* **Aim of the task**
Would you go through the records below and copy each line with the string "undefined"?

* **Provided data**
(** * Hosted plugin instance manager

    A shallow embedding of
    [packages/plugin-ext/src/hosted/node/hosted-plugin-manager.ts]
    (classes [AbstractHostedPluginManager], [NodeHostedPluginRunner] and
    [ElectronNodeHostedPluginRunner]) together with the properties its
    specification states about it.

    Conventions of the model

    - A promise is represented by the state it has reached once the events
      listed in the world's [inbox] have been delivered: [Fulfilled],
      [Rejected] or still [Pending].
    - Everything the manager asks of Node or of the operating system is
      appended, in order, to the world's [effects].
    - What the outside world answers (the file system, whether a port can be
      bound, the pid given to a child, the process table) is read from an
      [Os] record; what it delivers asynchronously after the child has been
      spawned (stdout chunks, exit and error events, timers, HTTP responses)
      is read from the [inbox].
    - Calls are not overlapped: a method runs until its promise settles or
      the inbox is exhausted.
    - Strings are sequences of 8-bit code units; ports and pids are
      integers. *)

From Stdlib Require Import ZArith Lia Ascii String.
From stdpp Require Import gmap strings list fin_maps pretty.

Set Warnings "-register-all".
Open Scope Z_scope.
Open Scope string_scope.

(* ===================================================================== *)
(** ** JavaScript values that cross the manager's interface *)
(* ===================================================================== *)

(** What a [throw] or a [reject] carries: an [Error] object with its message
    or, for [reject('Timeout.')], a bare string. *)
Inductive Reason :=
| ErrorObj (message : string)
| StrVal (s : string).

(** The state a promise has reached. *)
Inductive Settle (A : Type) :=
| Fulfilled (a : A)
| Rejected (r : Reason)
| Pending.
Arguments Fulfilled {A} a.
Arguments Rejected {A} r.
Arguments Pending {A}.

(** The completion of a synchronous call. *)
Inductive Completion (A : Type) :=
| Normal (a : A)
| Throw (r : Reason).
Arguments Normal {A} a.
Arguments Throw {A} r.

(** The messages of the errors the manager raises, under the names the
    specification gives them. *)
Definition AlreadyRunningError : Reason :=
  ErrorObj "Hosted plugin instance is already running.".
Definition NotRunningError : Reason :=
  ErrorObj "Hosted plugin instance is not running.".
Definition InvalidPortError : Reason :=
  ErrorObj "Port value is incorrect.".
Definition PortInUseError (port : Z) : Reason :=
  ErrorObj ("Port " +:+ pretty port +:+ " is already in use.").
Definition StartupTimeoutError : Reason :=
  StrVal "Timeout.".
Definition UnreachableEndpointError (uri : string) : Reason :=
  ErrorObj ("Cannot reach " +:+ uri).
Definition UnsupportedLocationError (uri : string) : Reason :=
  ErrorObj ("Not supported plugin location: " +:+ uri).

(* ===================================================================== *)
(** ** THEIA_INSTANCE_REGEX *)
(* ===================================================================== *)

Definition HOSTED_INSTANCE_START_TIMEOUT_MS : Z := 30000.

(** [.] matches every code unit but a line terminator; of those, line feed
    and carriage return are in the 8-bit range. *)
Definition is_line_terminator (c : ascii) : bool :=
  (Ascii.eqb c "010"%char || Ascii.eqb c "013"%char)%bool.

(** [strip_prefix p s] is the rest of [s] after the literal [p]. *)
Fixpoint strip_prefix (p s : string) : option string :=
  match p, s with
  | EmptyString, _ => Some s
  | String a p', String b s' =>
      if Ascii.eqb a b then strip_prefix p' s' else None
  | String _ _, EmptyString => None
  end.

(** The tail of the pattern, from the capture group on: the group is a
    greedy run of non-terminators, so the longest one that is followed by
    the literal dot, space, brackets is taken; the closing wildcard always
    matches. *)
Fixpoint match_group (s : string) : option string :=
  let here := if strip_prefix ". []" s is Some _ then Some "" else None in
  match s with
  | EmptyString => here
  | String c r =>
      if is_line_terminator c then here
      else match match_group r with
           | Some g => Some (String c g)
           | None => here
           end
  end.

(** The whole pattern tried at one start position: the leading wildcard is
    greedy and gives back one code unit at a time. *)
Fixpoint match_here (s : string) : option string :=
  let here :=
    match strip_prefix "Theia app listening on " s with
    | Some r => match_group r
    | None => None
    end in
  match s with
  | EmptyString => here
  | String c r =>
      if is_line_terminator c then here
      else match match_here r with
           | Some g => Some g
           | None => here
           end
  end.

(** [THEIA_INSTANCE_REGEX.exec(line)], reduced to what the caller reads:
    [None] for no match, [Some match[1]] otherwise. The pattern is not
    anchored, so start positions are tried from the left. *)
Fixpoint THEIA_INSTANCE_REGEX_exec (line : string) : option string :=
  match match_here line with
  | Some g => Some g
  | None =>
      match line with
      | EmptyString => None
      | String _ r => THEIA_INSTANCE_REGEX_exec r
      end
  end.

(* ===================================================================== *)
(** ** Plugin manifests *)
(* ===================================================================== *)

(** The value [require] gives for a [.json] file. An object is the list of
    its properties. *)
Inductive json :=
| JNull
| JBool (b : bool)
| JNum (n : Z)
| JStr (s : string)
| JArr (items : list json)
| JObj (props : list (string * json)).

(** A file that [fs.existsSync] sees: its text parses as JSON or does not. *)
Inductive File :=
| JsonText (v : json)
| Unparsable.

Fixpoint assoc (k : string) (props : list (string * json)) : option json :=
  match props with
  | [] => None
  | (k', v) :: rest => if String.eqb k k' then Some v else assoc k rest
  end.

(** JavaScript truthiness, with [None] for [undefined]. *)
Definition truthy (v : option json) : bool :=
  match v with
  | None => false
  | Some JNull => false
  | Some (JBool b) => b
  | Some (JNum n) => negb (Z.eqb n 0)
  | Some (JStr s) => negb (String.eqb s "")
  | Some (JArr _) => true
  | Some (JObj _) => true
  end.

(** [v[k]] for one of the keys the manager reads (['theiaPlugin'],
    ['frontend'], ['backend']): reading a property of [null] or [undefined]
    throws a [TypeError]; numbers, booleans, strings and arrays have no
    property of these names. *)
Definition get_prop (v : option json) (k : string) : Completion (option json) :=
  match v with
  | None => Throw (ErrorObj ("Cannot read property '" +:+ k +:+ "' of undefined"))
  | Some JNull => Throw (ErrorObj ("Cannot read property '" +:+ k +:+ "' of null"))
  | Some (JObj props) => Normal (assoc k props)
  | Some _ => Normal None
  end.


(* ===================================================================== *)
(** ** The platform the module is written against *)
(* ===================================================================== *)

(** [URI] of [@theia/core] and the built-in [Number] are used, not defined,
    by the module: the model takes them as an interface. [uri_path u] is
    [u.path.toString()]; [Number] gives [None] for [NaN]. *)
Class Platform := {
  URI : Type;
  new_URI : string -> URI;
  uri_scheme : URI -> string;
  uri_path : URI -> string;
  uri_toString : URI -> string;
  Number : string -> option Z;
}.

(** One row of what [ps-tree] hands to its callback. *)
Record PsRecord := {
  PID : string;
  PPID : string;
  COMMAND : string;
}.

(** What the operating system answers when asked. *)
Record Os := {
  (** the files [fs.existsSync] and [require] see *)
  files : gmap string File;
  (** whether the [n]-th throwaway server gets ['listening'] on a port *)
  port_free : nat -> Z -> bool;
  (** the pid of the next child *)
  child_pid : Z;
  (** the rows [ps-tree] reports for a pid *)
  processTree : Z -> list PsRecord;
}.

(** What the event loop delivers once a child exists. *)
Inductive LoopEvent :=
| ChildStdout (data : string)   (* ['data'] on the child's stdout *)
| ChildExit                     (* ['exit'] on the child *)
| ChildError                    (* ['error'] on the child *)
| StartupTimeout                (* the start timer fires *)
| PauseElapsed                  (* a one-second timer fires *)
| HttpResponse.                 (* the callback of an [http.get] *)

(** What the manager asks of Node and of the operating system. *)
Inductive Effect :=
| Spawn (command : string) (args : list string) (cwd : string)
        (env : gmap string string) (pid : Z)
| Kill (pid : Z)
| SpawnSync (command : string) (args : list string)
| ServerListen (port : Z) (host : string)
| ServerClose
| SetTimeout (ms : Z)
| HttpGet (url : string)
| PsTree (pid : Z)
| UnhandledRejection (r : Reason).

(** [cp.SpawnOptions] as the module fills it: [env] is a reference to an
    object of the heap, so that two option objects can share one. *)
Record SpawnOptions := {
  cwd : string;
  env : nat;
}.

Section Model.
Context {P : Platform}.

* **Answer for this exercise**
(** JavaScript truthiness, with [None] for [undefined]. *)
    ['frontend'], ['backend']): reading a property of [null] or [undefined]
  | None => Throw (ErrorObj ("Cannot read property '" +:+ k +:+ "' of undefined"))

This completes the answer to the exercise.